[What needs to be done] Word for word, retype the first line of the records and every following line through the one containing "(destruct (peek f".

[Task data]
Lemma writeMemory_loop_size_mismatch left id bytes buffer f rest s :
  w_in (world s) = InData f :: rest ->
  header_ok id COMMAND_WRITE_MEMORY_ACK f -> (16 <= length f)%nat ->
  peek f off_bytes_written 2 <> bytes ->
  exists s1,
    writeMemory_loop left id bytes buffer s = Done false s1 /\
    trace s1 = trace s
                 ++ [Cerr (WriteSizeMismatch (peek f off_bytes_written 2) bytes)] /\
    w_in (world s1) = rest.
Proof.
  intros Hin Hh H16 Hsz.
  destruct (header_peeks id _ buffer f Hh) as (Pm & Pi & Pc & Ps).
  destruct Hh as (Hlen & Hmax & _).
  destruct (bulkReceive_data buffer f rest s Hin) as (s1 & E & T1 & I1 & O1 & D1 & C1);
    [offsets; lia | exact Hmax |].
  destruct (cerr_run (WriteSizeMismatch (peek f off_bytes_written 2) bytes) s1)
    as (s2 & E2 & T2 & I2 & _).
  exists s2. split; [|rewrite T2, T1, I2, I1; auto].
  destruct left; cbn [writeMemory_loop]; rewrite (bind_Done _ _ _ _ _ E);
    rewrite Pm, Pi, Pc, !Z.eqb_refl; cbn [negb];
    change (COMMAND_WRITE_MEMORY_ACK =? COMMAND_PENDING_ACK) with false; cbv iota;
    rewrite (peek_overwrite buffer f off_bytes_written 2) by (offsets; lia);
    (destruct (peek f off_bytes_written 2 =? bytes) eqn:G; [lia|]); cbn [negb];
    rewrite (bind_Done _ _ _ _ _ E2); reflexivity.
Qed.

(** X3.  A [writeMemory] of [bytes > 0] bytes that succeeds has sent one frame
    and found, in its receive buffer, a WRITE_MEMORY_ACK with its own
    request id whose [bytes_written] field is [bytes].  A WRITE_MEMORY_ACK
    (right magic and id) that reports another count fails the write with
    "Write bytes mismatch", also when the device wrote more. *)
Theorem write_size_contract :
  forall (s : State) (address bytes : Z) (data : bstring),
    0 < bytes ->
    (forall s',
       writeMemory address data bytes s = Done true s' ->
       let id := uint16 (requestId_ (device_ s) + 1) in
       exists received f stale,
         w_in (world s) = received ++ InData f :: w_in (world s') /\
         (length received <= kMaxPendingLoops)%nat /\
         let final := overwrite stale f in
         peek final off_magic 4 = MAGIC /\
         peek final off_id 2 = id /\
         peek final off_command 2 = COMMAND_WRITE_MEMORY_ACK /\
         peek final off_bytes_written 2 = bytes) /\
    (forall pend last rest,
       claimed_ (device_ s) = true ->
       hd false (w_out (world s)) = true ->
       bytes <= Z.of_nat (length data) ->
       let id := uint16 (requestId_ (device_ s) + 1) in
       Forall (is_pending id) pend -> (length pend <= 5)%nat ->
       w_in (world s) = map InData pend ++ InData last :: rest ->
       header_ok id COMMAND_WRITE_MEMORY_ACK last -> (16 <= length last)%nat ->
       peek last off_bytes_written 2 <> bytes ->
       exists s',
         writeMemory address data bytes s = Done false s' /\
         trace s' = trace s ++ BulkOut (UVCPWriteMemoryCmd id address data bytes)
                            :: map pending_sleep pend
                            ++ [Cerr (WriteSizeMismatch
                                        (peek last off_bytes_written 2) bytes)]).
Proof.
  intros s address bytes data Hb. split.
  - intros s' H. cbv zeta.
    unfold writeMemory in H. unfold bind at 1 in H. unfold get in H.
    destruct (claimed_ (device_ s)); cbn [negb] in H; [|run_in H; discriminate].
    destruct (bytes =? 0) eqn:Eb; [lia|].
    unfold bind at 1 in H. unfold nextRequestId in H.
    set (id := uint16 (requestId_ (device_ s) + 1)) in *.
    destruct (Z.of_nat (length data) <? bytes); [discriminate|].
    destruct (bulkSend_inv (UVCPWriteMemoryCmd id address data bytes)
                (set_requestId id s)) as (ok & s1 & E & I).
    rewrite (bind_Done _ _ _ _ _ E) in H.
    destruct ok; cbn [negb] in H; [|discriminate].
    apply writeMemory_loop_success in H.
    rewrite I in H. exact H.
  - intros pend last rest Hc Ho Hd id HF Hlen Hin Hh H16 Hsz.
    destruct (writeMemory_start address data bytes s Hc ltac:(lia) Hd Ho)
      as (w0 & Ew & Tw & Iw & _).
    fold id in Ew, Tw. rewrite Hin in Iw.
    destruct (writeMemory_loop_pendings pend kMaxPendingLoops id bytes [] _ w0
                HF Hlen Iw) as (w1 & wb & Ew1 & Tw1 & Iw1 & _).
    destruct (writeMemory_loop_size_mismatch (kMaxPendingLoops - length pend) id
                bytes wb last rest w1 Iw1 Hh H16 Hsz) as (w2 & Ew2 & Tw2 & _).
    exists w2. rewrite Ew, Ew1, Ew2, Tw2, Tw1, Tw, <- !app_assoc. auto.
Qed.

Lemma write_size_contract_witness :
  (exists s',
     writeMemory kTerminalDataAddr (B "ls") 2 slow_write_state = Done true s' /\
     exists received f stale,
       w_in (world slow_write_state) = received ++ InData f :: w_in (world s') /\
       (length received <= kMaxPendingLoops)%nat /\
       peek (overwrite stale f) off_magic 4 = MAGIC /\
       peek (overwrite stale f) off_id 2 = 1 /\
       peek (overwrite stale f) off_command 2 = COMMAND_WRITE_MEMORY_ACK /\
       peek (overwrite stale f) off_bytes_written 2 = 2) /\
  (exists s',
     writeMemory kTerminalDataAddr (B "pwd") 3 slow_write_state = Done false s' /\
     trace s' = BulkOut (UVCPWriteMemoryCmd 1 kTerminalDataAddr (B "pwd") 3)
                  :: [Sleep 1; Sleep 3; Sleep 1; Sleep 7; Sleep 1;
                      Cerr (WriteSizeMismatch 2 3)]).
Proof.
  split.
  - eexists. split; [vm_compute; reflexivity|].
    eapply (write_size_contract slow_write_state kTerminalDataAddr 2 (B "ls"));
      [lia|].
    vm_compute. reflexivity.
  - destruct (write_size_contract slow_write_state kTerminalDataAddr 3 (B "pwd"))
      as (_ & R); [lia|].
    apply (R five_pending (UVCPWriteMemoryAck 1 2) []); concrete_frames.
Defined.

(** ** Properties of the transport *)

(** X1.  What one call of [readMemory] costs, whatever the device answers:
    at most one bulk OUT transfer and, only after it, at most six bulk IN
    transfers, with fewer sleeps than bulk IN transfers, each of 1 ms at
    least; the clock has advanced by the transfers and the sleeps; the frame
    carries the new value of the request counter, which moves by one when a
    frame is sent and not at all otherwise.  The call never loops for ever,
    and it reads past the receive buffer only when more than 65524 bytes are
    asked for. *)
Theorem read_transaction_bounded :
  forall (address bytes : Z) (s : State),
    one_transaction s (state_of (readMemory address bytes s)) /\
    (forall s', readMemory address bytes s <> OutOfFuel s') /\
    (forall s', readMemory address bytes s = Undefined s' -> 65524 < bytes).
Proof.
  intros address bytes s.
  destruct (readMemory_cost address bytes s) as (H1 & H2 & H3).
  split; [exact H1|]. split; [exact H2|].
  intros s' E. destruct (Z.le_gt_cases bytes 65524) as [Hle|Hgt]; [|lia].
  exfalso. apply (H3 ltac:(offsets; unfold TY_UVCP_MAX_MSG_LEN; lia) s' E).
Qed.

(** X2.  The same for [writeMemory], which always returns when the caller's
    array holds the [bytes] bytes it is asked to send. *)
Theorem write_transaction_bounded :
  forall (address bytes : Z) (data : bstring) (s : State),
    bytes <= Z.of_nat (length data) ->
    one_transaction s (state_of (writeMemory address data bytes s)) /\
    exists ok s', writeMemory address data bytes s = Done ok s'.
Proof. intros. apply writeMemory_cost. assumption. Qed.

Lemma write_transaction_bounded_witness :
  one_transaction stuck_write_state
    (state_of (writeMemory kTerminalDataAddr (B "ls") 2 stuck_write_state)) /\
  exists ok s', writeMemory kTerminalDataAddr (B "ls") 2 stuck_write_state = Done ok s'.
Proof.
  apply (write_transaction_bounded kTerminalDataAddr 2 (B "ls") stuck_write_state).
  cbn. lia.
Defined.

(** ** Stale bytes in the receive buffer *)

Lemma overwrite_prefix buffer (p q : bstring) :
  overwrite (overwrite buffer (p ++ q)) p = overwrite buffer (p ++ q).
Proof.
  unfold overwrite. rewrite <- app_assoc.
  rewrite skipn_app, skipn_all, Nat.sub_diag. cbn [app skipn].
  reflexivity.
Qed.

Lemma readMemory_loop_truncated left id bytes buffer f (p q : bstring) rest s :
  w_in (world s) = InData p :: rest -> is_pending id f ->
  f = p ++ q -> p <> [] ->
  exists s1,
    readMemory_loop (S left) id bytes (overwrite buffer f) s
      = readMemory_loop left id bytes (overwrite buffer f) s1 /\
    trace s1 = trace s ++ [pending_sleep f] /\ w_in (world s1) = rest /\
    w_out (world s1) = w_out (world s) /\
    device_ s1 = device_ s /\ terminal s1 = terminal s.
Proof.
  intros Hin (Hh & H16) Hf Hp.
  destruct (header_peeks id _ buffer f Hh) as (Pm & Pi & Pc & _).
  destruct Hh as (Hlen & Hmax & _).
  assert (Hlp : (length p <= length f)%nat) by (rewrite Hf, length_app; lia).
  destruct (bulkReceive_data (overwrite buffer f) p rest s Hin)
    as (s1 & E & T1 & I1 & O1 & D1 & C1).
  { destruct p; [congruence | cbn; lia]. }
  { lia. }
  assert (Hb : overwrite (overwrite buffer f) p = overwrite buffer f).
  { rewrite Hf. apply overwrite_prefix. }
  rewrite Hb in E.
  destruct (sleep_for_run (Z.max (peek f off_timeout_ms 2) 1) s1)
    as (s2 & E2 & T2 & I2 & O2 & D2 & C2).
  exists s2. split.
  - cbn [readMemory_loop]. rewrite (bind_Done _ _ _ _ _ E).
    rewrite Pm, Pi, Pc, !Z.eqb_refl. cbn [negb].
    rewrite wait_is_max by apply peek_nonneg.
    rewrite (peek_overwrite buffer f off_timeout_ms 2) by (offsets; lia).
    rewrite (bind_Done _ _ _ _ _ E2). reflexivity.
  - unfold pending_sleep. rewrite T2, T1, I2, I1, O2, O1, D2, D1, C2, C1.
    repeat split; auto.
Qed.

(** X4.  The acknowledgement loop never compares the length of a transfer
    with the frame it reads out of the buffer, and the buffer is not cleared
    between transfers.  So after a PENDING_ACK, an answer that is cut short
    (down to a single byte of the same frame) is completed by the bytes the
    PENDING_ACK left behind: it counts as a second PENDING_ACK with the same
    timeout, and the transaction goes on. *)
Theorem truncated_answer_repeats_pending :
  forall (s : State) (address bytes : Z) (f p q ack : bstring)
         (rest : list InOutcome),
    claimed_ (device_ s) = true ->
    hd false (w_out (world s)) = true ->
    0 < bytes <= 65524 ->
    let id := uint16 (requestId_ (device_ s) + 1) in
    is_pending id f -> f = p ++ q -> p <> [] ->
    is_read_ack id bytes ack ->
    w_in (world s) = InData f :: InData p :: InData ack :: rest ->
    exists out s',
      readMemory address bytes s = Done (Some out) s' /\
      trace s' = trace s ++ BulkOut (UVCPReadMemoryCmd id address bytes)
                         :: [pending_sleep f; pending_sleep f] /\
      w_in (world s') = rest.
Proof.
  intros s address bytes f p q ack rest Hc Ho Hb id Hf Hpq Hp Hack Hin.
  destruct (readMemory_start address bytes s Hc ltac:(lia) Ho)
    as (r0 & Er & Tr & Ir & _).
  fold id in Er, Tr. rewrite Hin in Ir.
  destruct (readMemory_loop_pending 4 id bytes [] f _ r0 Ir Hf)
    as (r1 & E1 & T1 & I1 & _).
  destruct (readMemory_loop_truncated 3 id bytes [] f p q _ r1 I1 Hf Hpq Hp)
    as (r2 & E2 & T2 & I2 & _).
  destruct (readMemory_loop_ack 3 id bytes (overwrite [] f) ack rest r2 I2 Hack)
    as (r3 & E3 & T3 & I3 & _).
  { offsets. unfold TY_UVCP_MAX_MSG_LEN. lia. }
  do 2 eexists. rewrite Er. unfold kMaxPendingLoops. rewrite E1, E2, E3.
  split; [reflexivity|]. rewrite T3, T2, T1, Tr, <- !app_assoc. auto.
Qed.
Lemma resolver_answers w F n loc res f var d order att :
  answers w F n -> (size (unvisited w att) < n)%nat ->
  fetch_location F w loc = Some res ->
  res f var d order att <> OutOfFuel
  /\ forall v b att', res f var d order att = Ok (v, b, att') -> att ⊆ att'.
Proof.
  intros HF Hsz. unfold fetch_location. intros E.
  repeat case_match; try discriminate E; injection E as <-.
  - unfold fetch_location_this, not_found.
    pose proof (GetAttr_answers f var) as Hg.
    destruct (HasAttr f var); [destruct (GetAttr f var); cbn|]; split; try done;
      intros ??? [= <- <- <-]; done.
  - unfold fetch_location_args, not_found.
    repeat case_match; split; try done; intros ??? [= <- <- <-]; done.
  - unfold fetch_location_globals, not_found.
    repeat case_match; split; try done; intros ??? [= <- <- <-]; done.
  - unfold fetch_location_config, not_found.
    destruct (negb (HasAttr f "config")); [split; [done|intros ??? [= <- <- <-]; done]|].
    pose proof (GetAttr_answers f "config") as Hg.
    destruct (GetAttr f "config") as [c| | |]; cbn; try done.
    repeat case_match; split; try done; intros ??? [= <- <- <-]; done.
  - unfold fetch_location_precursor, not_found.
    destruct (precursor f) as [| | | | | | |p]; try done.
    + split; [done|intros ??? [= <- <- <-]; done].
    + unfold FetchWithAndWithout_in. destruct (heap w !! p); [|done].
      destruct (HF p var d
        (Some (list_of_set (without (fetchFrom f0) ["environment"] ++ ["this"])))
        false att Hsz) as [Hne Hsub].
      apply as_pair_answers; assumption.
  - unfold fetch_location_executor.
    destruct (executor f) as [| | | | | | |e]; try done.
    unfold FetchWithout_in. destruct (heap w !! e); [|done].
    destruct (HF e var d (Some (without (fetchFrom f0) ["environment"]))
                false att Hsz) as [Hne Hsub].
    apply as_pair_answers; assumption.
  - unfold fetch_location_environment, not_found.
    repeat case_match; split; try done; intros ??? [= <- <- <-]; done.
Qed.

[Task answer]
Lemma writeMemory_loop_size_mismatch left id bytes buffer f rest s :
  w_in (world s) = InData f :: rest ->
  header_ok id COMMAND_WRITE_MEMORY_ACK f -> (16 <= length f)%nat ->
  peek f off_bytes_written 2 <> bytes ->
  exists s1,
    writeMemory_loop left id bytes buffer s = Done false s1 /\
    trace s1 = trace s
                 ++ [Cerr (WriteSizeMismatch (peek f off_bytes_written 2) bytes)] /\
    w_in (world s1) = rest.
Proof.
  intros Hin Hh H16 Hsz.
  destruct (header_peeks id _ buffer f Hh) as (Pm & Pi & Pc & Ps).
  destruct Hh as (Hlen & Hmax & _).
  destruct (bulkReceive_data buffer f rest s Hin) as (s1 & E & T1 & I1 & O1 & D1 & C1);
    [offsets; lia | exact Hmax |].
  destruct (cerr_run (WriteSizeMismatch (peek f off_bytes_written 2) bytes) s1)
    as (s2 & E2 & T2 & I2 & _).
  exists s2. split; [|rewrite T2, T1, I2, I1; auto].
  destruct left; cbn [writeMemory_loop]; rewrite (bind_Done _ _ _ _ _ E);
    rewrite Pm, Pi, Pc, !Z.eqb_refl; cbn [negb];
    change (COMMAND_WRITE_MEMORY_ACK =? COMMAND_PENDING_ACK) with false; cbv iota;
    rewrite (peek_overwrite buffer f off_bytes_written 2) by (offsets; lia);
    (destruct (peek f off_bytes_written 2 =? bytes) eqn:G; [lia|]); cbn [negb];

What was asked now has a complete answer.